EXERCISE REQUIREMENTS: Please output exactly the part of the records below that opens with the line containing "intros w w'" and closes with the line containing "Proof. intros Hd. unfold incr. nonempty. Qed.", both lines included, and nothing else.

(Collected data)
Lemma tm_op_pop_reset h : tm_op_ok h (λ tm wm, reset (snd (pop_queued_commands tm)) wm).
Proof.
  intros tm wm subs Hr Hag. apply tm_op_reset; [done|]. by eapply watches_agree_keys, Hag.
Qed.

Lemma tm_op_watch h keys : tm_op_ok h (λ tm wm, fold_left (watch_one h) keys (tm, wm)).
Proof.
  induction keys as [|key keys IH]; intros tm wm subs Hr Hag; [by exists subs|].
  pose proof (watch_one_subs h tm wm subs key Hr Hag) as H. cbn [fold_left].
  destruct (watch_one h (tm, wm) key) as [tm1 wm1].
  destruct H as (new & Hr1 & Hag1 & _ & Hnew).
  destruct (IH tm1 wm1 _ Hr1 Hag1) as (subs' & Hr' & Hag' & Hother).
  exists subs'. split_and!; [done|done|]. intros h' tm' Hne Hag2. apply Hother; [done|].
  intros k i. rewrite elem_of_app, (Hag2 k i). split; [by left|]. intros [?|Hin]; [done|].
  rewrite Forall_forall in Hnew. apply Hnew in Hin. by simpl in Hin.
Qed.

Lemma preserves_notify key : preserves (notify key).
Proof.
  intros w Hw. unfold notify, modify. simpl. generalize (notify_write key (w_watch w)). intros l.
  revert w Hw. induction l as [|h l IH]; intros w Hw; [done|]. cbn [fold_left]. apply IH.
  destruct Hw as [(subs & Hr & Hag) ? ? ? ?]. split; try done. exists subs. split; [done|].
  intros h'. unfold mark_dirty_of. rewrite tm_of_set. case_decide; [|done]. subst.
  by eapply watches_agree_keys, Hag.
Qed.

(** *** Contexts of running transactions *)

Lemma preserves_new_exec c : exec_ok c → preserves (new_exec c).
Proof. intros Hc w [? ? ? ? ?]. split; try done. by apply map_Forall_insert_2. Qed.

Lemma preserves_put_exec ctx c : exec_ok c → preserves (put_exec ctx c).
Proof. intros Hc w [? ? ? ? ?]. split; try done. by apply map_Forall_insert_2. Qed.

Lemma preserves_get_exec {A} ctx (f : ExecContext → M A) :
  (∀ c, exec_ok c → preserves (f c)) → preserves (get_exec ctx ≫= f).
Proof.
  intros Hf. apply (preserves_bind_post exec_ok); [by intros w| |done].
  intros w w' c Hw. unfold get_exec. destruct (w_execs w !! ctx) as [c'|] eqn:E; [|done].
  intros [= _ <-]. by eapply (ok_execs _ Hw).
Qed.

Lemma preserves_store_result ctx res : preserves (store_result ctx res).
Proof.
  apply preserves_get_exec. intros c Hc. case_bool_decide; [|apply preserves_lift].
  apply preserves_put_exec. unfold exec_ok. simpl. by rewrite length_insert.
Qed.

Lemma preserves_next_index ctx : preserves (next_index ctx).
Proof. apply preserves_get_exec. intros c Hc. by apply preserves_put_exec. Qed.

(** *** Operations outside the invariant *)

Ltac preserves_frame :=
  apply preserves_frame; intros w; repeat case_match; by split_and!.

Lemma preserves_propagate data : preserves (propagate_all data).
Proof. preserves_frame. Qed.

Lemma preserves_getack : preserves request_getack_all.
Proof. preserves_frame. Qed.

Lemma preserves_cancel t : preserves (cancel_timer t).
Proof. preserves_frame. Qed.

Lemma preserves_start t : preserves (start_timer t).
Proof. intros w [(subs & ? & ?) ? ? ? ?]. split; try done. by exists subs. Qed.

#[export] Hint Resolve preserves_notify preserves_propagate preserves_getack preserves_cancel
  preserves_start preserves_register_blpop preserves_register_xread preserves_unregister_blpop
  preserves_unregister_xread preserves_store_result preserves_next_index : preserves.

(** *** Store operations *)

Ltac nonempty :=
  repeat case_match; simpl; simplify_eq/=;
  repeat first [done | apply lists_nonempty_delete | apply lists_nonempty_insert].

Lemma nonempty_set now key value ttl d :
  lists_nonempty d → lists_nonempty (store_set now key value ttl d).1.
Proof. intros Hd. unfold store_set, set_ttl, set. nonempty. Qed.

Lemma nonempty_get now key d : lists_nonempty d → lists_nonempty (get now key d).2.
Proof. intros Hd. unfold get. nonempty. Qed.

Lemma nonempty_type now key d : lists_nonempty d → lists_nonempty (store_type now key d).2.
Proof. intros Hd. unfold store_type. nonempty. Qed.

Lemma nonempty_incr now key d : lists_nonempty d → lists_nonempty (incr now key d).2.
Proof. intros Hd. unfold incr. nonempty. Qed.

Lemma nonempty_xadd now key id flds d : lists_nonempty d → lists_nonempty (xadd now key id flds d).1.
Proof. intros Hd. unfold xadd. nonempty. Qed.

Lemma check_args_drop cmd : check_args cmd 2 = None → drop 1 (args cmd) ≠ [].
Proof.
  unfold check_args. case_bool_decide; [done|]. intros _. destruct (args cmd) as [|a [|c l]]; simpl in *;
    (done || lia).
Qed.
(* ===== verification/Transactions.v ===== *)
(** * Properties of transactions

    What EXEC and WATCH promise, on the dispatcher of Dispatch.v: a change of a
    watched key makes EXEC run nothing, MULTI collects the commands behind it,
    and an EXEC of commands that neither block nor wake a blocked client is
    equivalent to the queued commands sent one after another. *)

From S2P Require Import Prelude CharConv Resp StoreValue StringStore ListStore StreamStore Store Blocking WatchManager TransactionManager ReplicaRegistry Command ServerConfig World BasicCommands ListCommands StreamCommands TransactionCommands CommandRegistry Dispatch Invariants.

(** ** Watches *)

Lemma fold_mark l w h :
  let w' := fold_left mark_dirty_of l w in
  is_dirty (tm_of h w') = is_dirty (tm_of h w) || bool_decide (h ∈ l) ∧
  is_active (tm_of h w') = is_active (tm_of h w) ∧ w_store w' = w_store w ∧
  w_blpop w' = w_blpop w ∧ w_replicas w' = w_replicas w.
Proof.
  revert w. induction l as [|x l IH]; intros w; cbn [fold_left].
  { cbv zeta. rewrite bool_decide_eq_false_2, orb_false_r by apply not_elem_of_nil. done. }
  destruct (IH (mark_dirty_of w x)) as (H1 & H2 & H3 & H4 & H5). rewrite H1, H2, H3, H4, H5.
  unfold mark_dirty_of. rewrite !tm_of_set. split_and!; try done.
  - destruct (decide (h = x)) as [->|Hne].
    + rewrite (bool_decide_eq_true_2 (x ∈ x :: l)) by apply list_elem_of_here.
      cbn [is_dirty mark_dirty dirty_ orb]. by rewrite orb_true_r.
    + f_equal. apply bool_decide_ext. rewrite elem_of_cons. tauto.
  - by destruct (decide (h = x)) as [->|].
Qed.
--
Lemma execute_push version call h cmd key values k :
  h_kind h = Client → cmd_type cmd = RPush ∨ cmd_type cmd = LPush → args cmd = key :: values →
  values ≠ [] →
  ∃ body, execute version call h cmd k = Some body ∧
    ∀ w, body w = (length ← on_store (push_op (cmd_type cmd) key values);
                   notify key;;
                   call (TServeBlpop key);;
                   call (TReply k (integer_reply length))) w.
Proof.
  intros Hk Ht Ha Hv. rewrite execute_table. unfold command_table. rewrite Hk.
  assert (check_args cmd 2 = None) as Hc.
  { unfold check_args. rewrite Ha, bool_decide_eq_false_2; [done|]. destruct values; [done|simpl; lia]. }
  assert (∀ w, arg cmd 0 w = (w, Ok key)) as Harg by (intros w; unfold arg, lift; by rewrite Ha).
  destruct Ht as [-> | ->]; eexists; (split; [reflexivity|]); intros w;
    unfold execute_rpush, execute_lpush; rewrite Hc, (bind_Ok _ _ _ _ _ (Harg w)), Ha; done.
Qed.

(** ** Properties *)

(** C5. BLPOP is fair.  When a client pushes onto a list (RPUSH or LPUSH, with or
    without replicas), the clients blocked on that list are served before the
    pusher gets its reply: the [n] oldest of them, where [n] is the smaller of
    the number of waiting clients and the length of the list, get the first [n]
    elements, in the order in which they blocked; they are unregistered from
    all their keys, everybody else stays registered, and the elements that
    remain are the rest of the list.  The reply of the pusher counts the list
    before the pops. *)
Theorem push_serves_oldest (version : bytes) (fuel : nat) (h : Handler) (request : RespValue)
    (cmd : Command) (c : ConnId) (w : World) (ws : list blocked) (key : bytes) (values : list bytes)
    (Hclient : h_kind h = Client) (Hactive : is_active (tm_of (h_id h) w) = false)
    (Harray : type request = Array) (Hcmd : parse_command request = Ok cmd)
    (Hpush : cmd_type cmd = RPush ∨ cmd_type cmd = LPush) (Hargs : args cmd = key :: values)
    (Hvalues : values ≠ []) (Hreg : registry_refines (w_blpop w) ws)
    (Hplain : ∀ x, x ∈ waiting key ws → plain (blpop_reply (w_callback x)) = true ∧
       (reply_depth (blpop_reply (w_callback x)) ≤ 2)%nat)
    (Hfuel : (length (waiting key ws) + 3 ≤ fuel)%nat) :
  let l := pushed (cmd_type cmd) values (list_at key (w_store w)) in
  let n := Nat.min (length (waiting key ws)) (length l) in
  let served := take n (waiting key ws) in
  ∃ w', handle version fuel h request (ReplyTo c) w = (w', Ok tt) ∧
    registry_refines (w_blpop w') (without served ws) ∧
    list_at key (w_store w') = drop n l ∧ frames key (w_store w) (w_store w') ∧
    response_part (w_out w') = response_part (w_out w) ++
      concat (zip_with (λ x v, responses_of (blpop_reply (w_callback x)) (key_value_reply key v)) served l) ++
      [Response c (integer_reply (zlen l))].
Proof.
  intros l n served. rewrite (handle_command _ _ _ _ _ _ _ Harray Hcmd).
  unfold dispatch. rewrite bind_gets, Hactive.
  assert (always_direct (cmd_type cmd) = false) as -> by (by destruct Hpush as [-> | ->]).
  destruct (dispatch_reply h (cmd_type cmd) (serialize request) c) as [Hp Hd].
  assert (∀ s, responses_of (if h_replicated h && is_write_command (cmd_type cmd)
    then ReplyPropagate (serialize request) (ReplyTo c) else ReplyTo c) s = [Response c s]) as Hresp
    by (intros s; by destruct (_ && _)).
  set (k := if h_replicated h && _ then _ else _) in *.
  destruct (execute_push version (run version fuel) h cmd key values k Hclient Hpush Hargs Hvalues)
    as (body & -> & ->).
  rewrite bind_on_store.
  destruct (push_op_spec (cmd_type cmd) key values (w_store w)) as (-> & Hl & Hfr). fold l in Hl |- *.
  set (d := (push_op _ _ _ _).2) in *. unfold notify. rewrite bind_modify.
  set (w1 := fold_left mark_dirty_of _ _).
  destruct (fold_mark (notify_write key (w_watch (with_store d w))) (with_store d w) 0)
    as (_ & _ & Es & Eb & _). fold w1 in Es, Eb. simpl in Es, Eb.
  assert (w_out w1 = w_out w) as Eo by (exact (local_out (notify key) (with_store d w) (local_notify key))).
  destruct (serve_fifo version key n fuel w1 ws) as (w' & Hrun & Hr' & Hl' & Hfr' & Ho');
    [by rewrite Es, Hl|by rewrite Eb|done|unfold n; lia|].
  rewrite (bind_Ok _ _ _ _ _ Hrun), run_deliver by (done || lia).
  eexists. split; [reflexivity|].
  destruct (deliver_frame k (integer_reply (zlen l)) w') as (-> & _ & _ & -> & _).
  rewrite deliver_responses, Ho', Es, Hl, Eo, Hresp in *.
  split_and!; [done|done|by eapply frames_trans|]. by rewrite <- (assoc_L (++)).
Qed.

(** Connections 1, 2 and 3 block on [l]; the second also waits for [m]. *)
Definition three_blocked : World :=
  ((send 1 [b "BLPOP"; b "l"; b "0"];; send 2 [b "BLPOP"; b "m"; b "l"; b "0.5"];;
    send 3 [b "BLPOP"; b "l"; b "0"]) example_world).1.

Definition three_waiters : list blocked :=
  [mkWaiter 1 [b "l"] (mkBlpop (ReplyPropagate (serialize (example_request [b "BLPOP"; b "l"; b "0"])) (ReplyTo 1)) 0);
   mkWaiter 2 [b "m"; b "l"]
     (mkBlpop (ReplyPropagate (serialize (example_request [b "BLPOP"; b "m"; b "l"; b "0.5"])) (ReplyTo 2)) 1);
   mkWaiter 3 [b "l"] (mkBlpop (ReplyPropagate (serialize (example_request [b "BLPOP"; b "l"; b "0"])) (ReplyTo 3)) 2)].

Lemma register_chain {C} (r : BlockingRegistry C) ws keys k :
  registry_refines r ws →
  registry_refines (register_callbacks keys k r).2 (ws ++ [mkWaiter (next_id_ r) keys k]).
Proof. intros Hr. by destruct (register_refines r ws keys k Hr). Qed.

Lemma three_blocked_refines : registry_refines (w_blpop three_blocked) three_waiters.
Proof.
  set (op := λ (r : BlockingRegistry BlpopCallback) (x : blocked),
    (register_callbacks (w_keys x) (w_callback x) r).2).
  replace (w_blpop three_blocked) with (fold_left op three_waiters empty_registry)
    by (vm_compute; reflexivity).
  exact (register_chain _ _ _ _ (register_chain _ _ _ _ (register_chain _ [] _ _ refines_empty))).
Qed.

RESPONSE AREA:
  intros w w' c Hw. unfold get_exec. destruct (w_execs w !! ctx) as [c'|] eqn:E; [|done].
  intros [= _ <-]. by eapply (ok_execs _ Hw).
Qed.

Lemma preserves_store_result ctx res : preserves (store_result ctx res).
Proof.
  apply preserves_get_exec. intros c Hc. case_bool_decide; [|apply preserves_lift].
  apply preserves_put_exec. unfold exec_ok. simpl. by rewrite length_insert.
Qed.

Lemma preserves_next_index ctx : preserves (next_index ctx).
Proof. apply preserves_get_exec. intros c Hc. by apply preserves_put_exec. Qed.

(** *** Operations outside the invariant *)

Ltac preserves_frame :=
  apply preserves_frame; intros w; repeat case_match; by split_and!.

Lemma preserves_propagate data : preserves (propagate_all data).
Proof. preserves_frame. Qed.

Lemma preserves_getack : preserves request_getack_all.
Proof. preserves_frame. Qed.

Lemma preserves_cancel t : preserves (cancel_timer t).
Proof. preserves_frame. Qed.

Lemma preserves_start t : preserves (start_timer t).
Proof. intros w [(subs & ? & ?) ? ? ? ?]. split; try done. by exists subs. Qed.

#[export] Hint Resolve preserves_notify preserves_propagate preserves_getack preserves_cancel
  preserves_start preserves_register_blpop preserves_register_xread preserves_unregister_blpop
  preserves_unregister_xread preserves_store_result preserves_next_index : preserves.

(** *** Store operations *)

Ltac nonempty :=
  repeat case_match; simpl; simplify_eq/=;
  repeat first [done | apply lists_nonempty_delete | apply lists_nonempty_insert].

Lemma nonempty_set now key value ttl d :
  lists_nonempty d → lists_nonempty (store_set now key value ttl d).1.
Proof. intros Hd. unfold store_set, set_ttl, set. nonempty. Qed.

Lemma nonempty_get now key d : lists_nonempty d → lists_nonempty (get now key d).2.
Proof. intros Hd. unfold get. nonempty. Qed.

Lemma nonempty_type now key d : lists_nonempty d → lists_nonempty (store_type now key d).2.
Proof. intros Hd. unfold store_type. nonempty. Qed.

Lemma nonempty_incr now key d : lists_nonempty d → lists_nonempty (incr now key d).2.
Proof. intros Hd. unfold incr. nonempty. Qed.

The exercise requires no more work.